Fig 3. Analysis of the potential cross-reactivity of mAb MF6 with MF6p/FhHDM-1 orthologs from other trematodes.

A) Competitive ELISA with synthetic peptides corresponding to the C-terminal region of MF6p/FhHDM-1 orthologs. ELISA plates coated with sMF6p/FhHDM-1 were incubated with mAb MF6 (diluted 1/200,000) previously incubated with twofold dilutions of sFhMF6c (residues ⁵⁶A-⁹⁰N; control for maximal inhibition; filled circles) from F. hepatica, sCsMF6c (residues ⁵⁶I-⁸⁹G; unfilled circles) from C. sinensis, sOvMF6c (residues ⁵⁶I-⁸⁹K; filled triangles) from O. viverrini, sPwMF6c (residues ⁵⁶I-⁸⁹E; unfilled triangles) from P. westermani, and sFhMF6a (residues ²³S-⁵⁵R; filled squares) as a negative control.
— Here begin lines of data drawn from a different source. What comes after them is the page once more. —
(** [mark_completed] on a PROCESSING record stores the result as Lua sees it. *)
Lemma script_complete_logged now mid s raw p j j' :
  in_datetime now = true → json_wf j = true →
  lua_safe 999 (lua_norm (json_canon j)) = true → json_canon j' = lua_norm (json_canon j) →
  redis_GET (redis_key mid) (rs_client s) = Some raw → holds mid raw p →
  ps_status p = PROCESSING →
  ∃ r' raw' p',
    mark_completed_logged now mid (PyJson j) s = (mkState r' (rs_config s), Ok []) ∧
    redis_GET (redis_key mid) r' = Some raw' ∧ redis_frame (redis_key mid) (rs_client s) r' ∧
    redis_deadline (redis_key mid) r' = redis_deadline (redis_key mid) (rs_client s) ∧
    holds mid raw' p' ∧ p' ≡ Spec.completed now (PyJson j') p.
Proof.
  intros Hn Hwf Hsafe Hj' Hg (Hd & _ & Hp) Hs.
  assert (ps_result p = PyNone) as Hnone by (destruct Hp as ((_&_&_&Hw)&_); by apply Hw).
  assert (rec_ok mid (Spec.completed now (PyJson j') p)) as Hrec.
  { destruct Hp as (Hw&?&?&_&?&?&?&?&?).
    split_and!; cbn [ps_attempts ps_result ps_error ps_lease_expires_at ps_status
      ps_created_at ps_updated_at Spec.completed]; try assumption; try discriminate.
    - by apply Spec.completed_wf.
    - exists j'. split; [done|]. by rewrite Hj'. }
  destruct (encode_holds _ _ Hrec) as (raw' & p' & He & Hh' & Hp').
  destruct (redis_SET_KEEPTTL_ok (redis_key mid) raw' raw (rs_client s) Hg)
    as (r' & Hset & Hget & Hdl & Hf).
  exists r', raw', p'. split_and!; try assumption.
  unfold rec_tree in He. rewrite <- table_completed in He by done.
  unfold mark_completed_logged, run_update_script, LUA_UPDATE_STATUS, on_client.
  destruct (is_none (PyJson j)) eqn:Hnn.
  - assert (j = JNull) as -> by by destruct j.
    assert (j' = JNull) as -> by by apply canon_TNull_inv.
    run_script. rewrite Hg, Hd. cbn.
    rewrite rec_status, (lua_eq_status _ PROCESSING), bool_decide_true by done. cbn.
    cbn in He. rewrite He. cbn. by rewrite Hset.
  - assert (He' : cjson_encode (TObj (map_set "lease_until_ms" None
      (map_set "result" (Some (lua_norm (json_canon j)))
        (map_set "updated_at" (Some (TStr (isoformat now)))
          (map_set "status" (Some (TStr "COMPLETED")) (rec_full p)))))) = Ok raw').
    { rewrite <- He, <- Hj'. destruct j'; try done.
      destruct j as [| | | | |[]|]; done. }
    run_script. rewrite Hg, Hd. cbn.
    rewrite rec_status, (lua_eq_status _ PROCESSING), bool_decide_true by done. cbn.
    rewrite (not_none_dumps _ Hnn _ eq_refl).
    rewrite (cjson_decode_dumps j Hwf (lua_safe_S 999 _ Hsafe)). cbn.
    rewrite He'. cbn. by rewrite Hset.
Qed.
(** C33: what becomes of a result.  A result within the numbers and the nesting of cjson (no fractions,
    integers below 10^14, 999 levels) that is stored by mark_completed on a PROCESSING record is read by
    get_status as the same value, but that each empty list has become an empty object; so it reads back
    equal when there is none. *)
Theorem redis_result_roundtrip s mid now now' p j :
  inv s → in_datetime now = true → json_wf j = true →
  lua_safe 999 (lua_norm (json_canon j)) = true →
  view s mid = Some p → ps_status p = PROCESSING →
  ∃ s' p' j', mark_completed now mid (PyJson j) s = (s', Ok tt) ∧
    get_status now' mid s' = (s', Ok (Some p')) ∧
    ps_status p' = COMPLETED ∧ ps_result p' = PyJson j' ∧
    json_canon j' = lua_norm (json_canon j) ∧
    (lua_safe 999 (json_canon j) = true → ps_result p' ≡ PyJson j).
Proof.
  intros Hi Hn Hwf Hsafe Hv Hs. destruct (view_Some _ _ _ Hi Hv) as (raw & Hg & Hh).
  destruct (cjson_encode_spec _ (lua_safe_S 999 _ Hsafe)) as (_ & _ & _ & j0 & _ & Hj0).
  destruct (script_complete now mid s raw p j j0 Hn Hwf Hsafe Hj0 Hg Hh Hs)
    as (r' & raw' & p' & E & Hg' & _ & _ & (_ & Hp' & _) & (_ & Hs' & _ & Hr & _)).
  cbn in Hs', Hr. destruct (ps_result p') as [j'|] eqn:Ej; [|done].
  assert (Hj' : json_canon j' = lua_norm (json_canon j)) by (rewrite <- Hj0; exact Hr).
  exists (mkState r' (rs_config s)), p', j'. split_and!; try done.
  - unfold get_status. cbn. by rewrite Hg', Hp'.
  - intros Hall. rewrite (lua_norm_safe _ _ Hall) in Hj'. rewrite Ej. exact Hj'.
Qed.

(** An empty list does not survive: Lua has one empty table, so a handler's
    result [[]] is stored, and read back, as [{}]. *)
Theorem redis_empty_list_lost s mid now now' p :
  inv s → in_datetime now = true → json_wf (JArr []) = true →
  view s mid = Some p → ps_status p = PROCESSING →
  ∃ s' p', mark_completed now mid (PyJson (JArr [])) s = (s', Ok tt) ∧
    get_status now' mid s' = (s', Ok (Some p')) ∧ ps_result p' = PyJson (JObj []).
Proof.
  intros Hi Hn Hwf Hv Hs. destruct (view_Some _ _ _ Hi Hv) as (raw & Hg & Hh).
  destruct (script_complete now mid s raw p (JArr []) (JObj []) Hn Hwf)
    as (r' & raw' & p' & E & Hg' & _ & _ & (_ & Hp' & _) & (_ & _ & _ & Hr & _)); try done.
  exists (mkState r' (rs_config s)), p'. split_and!; [done| |].
  - unfold get_status. simpl. by rewrite Hg', Hp'.
  - destruct (ps_result p') as [j|]; [|done]. unfold equiv, pyval_equiv in Hr. simpl in Hr.
    apply (f_equal PyJson). unfold equiv, json_equiv in Hr. simpl in Hr.
    destruct (canon_TObj_inv _ _ Hr) as (kvs & -> & Hk).
    destruct kvs as [|[k v] kvs]; [done|]. specialize (Hk k). simpl in Hk.
    by rewrite decide_True in Hk.
Qed.

(** An empty error text is not stored: a failure whose exception has no text leaves a FAILED record
    without an error, where the in-memory store keeps the empty text. *)
Theorem redis_empty_error_lost s mid now a p :
  inv s → in_datetime now = true → (Z.abs a < 10 ^ 14)%Z →
  view s mid = Some p → ps_status p = PROCESSING →
  ∃ s' p', mark_failed now mid "" a s = (s', Ok tt) ∧ view s' mid = Some p' ∧
    ps_status p' = FAILED ∧ ps_attempts p' = a ∧ ps_error p' = None.
Proof.
  intros Hi Hn Ha Hv Hs. destruct (view_Some _ _ _ Hi Hv) as (raw & Hg & Hh).
  destruct (script_fail_silent now mid s raw p a Hn Ha Hg Hh Hs)
    as (r' & raw' & p' & E & Hg' & _ & Hh' & (_ & Hs' & Ha' & _ & He & _)).
  exists (mkState r' (rs_config s)), p'. split_and!; [by eapply fails|by eapply view_holds|done|done|].
  rewrite He. cbn. destruct Hh as (_ & _ & (_ & _ & _ & Hw) & _). by apply Hw.
Qed.

(** C23: the lease of a record may outlive the record. A claim of a message that has a record sets a
    lease, but keeps the expiry that the first claim has set. When the record expires while that lease is
    live, nothing of the lease is left: the next claim of the message is won. *)
Theorem record_expires_under_lease s mid now now' d D s1 :
  inv s → claim_ok now mid s → is_Some (view s mid) → claim now mid s = (s1, Ok true) →
  deadline mid s = Some D → (0 ≤ d)%Z → alive_at (redis_clock (rs_client s) + d) (Some D) = false →
  (now_ms (rs_client s) * 1000 + processing_timeout_seconds (rs_config s) * 1000000 >
    redis_clock (rs_client s) + d)%Z →
  claim_ok now' mid (st_elapse d s1) →
  ∃ p l s2, view s1 mid = Some p ∧ ps_status p = PROCESSING ∧ ps_lease_expires_at p = Some l ∧
    (redis_clock (rs_client (st_elapse d s1)) < l)%Z ∧
    view (st_elapse d s1) mid = None ∧ claim now' mid (st_elapse d s1) = (s2, Ok true).
Proof.
  intros Hi Hok [p0 Hv0] E HD Hd Hdead Hlive Hok'.
  destruct (view_Some _ _ _ Hi Hv0) as (raw & Hg & Hh).
  pose proof (script_claim_present now mid s raw p0 Hok Hg Hh) as Hcl. cbn zeta in Hcl.
  destruct (Spec.claimable _ _ _); [|by rewrite E in Hcl].
  destruct Hcl as (r' & raw' & p & E' & Hg' & [Hclk _] & Hdl & Hh' & (_ & Hs & _ & _ & _ & Hl & _)).
  rewrite E in E'. injection E' as ->. cbn in Hl.
  assert (Hi1 : inv (mkState r' (rs_config s))).
  { destruct (claim_refines s now mid Hi Hok) as (s' & E' & Hi' & _). rewrite E in E'. by injection E' as <-. }
  assert (Hi2 : inv (st_elapse d (mkState r' (rs_config s)))) by (change (st_inv (st_elapse d (mkState r' (rs_config s)))); by apply elapse_inv).
  assert (Hgone : view (st_elapse d (mkState r' (rs_config s))) mid = None).
  { destruct (elapse_cases d (mkState r' (rs_config s)) mid Hd) as [[Ha _]|[_ Hn]]; [|exact Hn].
    cbn in Ha. unfold deadline in HD. rewrite Hclk, Hdl, HD in Ha. congruence. }
  destruct (claim_refines _ now' mid Hi2 Hok') as (s2 & E2 & _).
  eexists p, _, s2. split_and!; [by eapply view_holds|done|exact Hl| |exact Hgone|].
  - cbn. rewrite redis_elapse_clock, Hclk. lia.
  - rewrite E2. do 2 f_equal. exact (f_equal (λ v, (Spec.do_claim _ _ _ _ v).2) Hgone).
Qed.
Data are expressed as percentage inhibition of mAb MF6 by each peptide and are the mean values ± SD of duplicate wells. B) Immunoblotting analysis showing the recognition by mAb MF6 of several natural extracts from different trematodes. Lane 1: Fh (F. hepatica); lane 2: Sm (S. mansoni); lane 3: Cd (C. daubneyi); lane 4: Dd (D. dendriticum); lane 5: Fg (F. gigantica).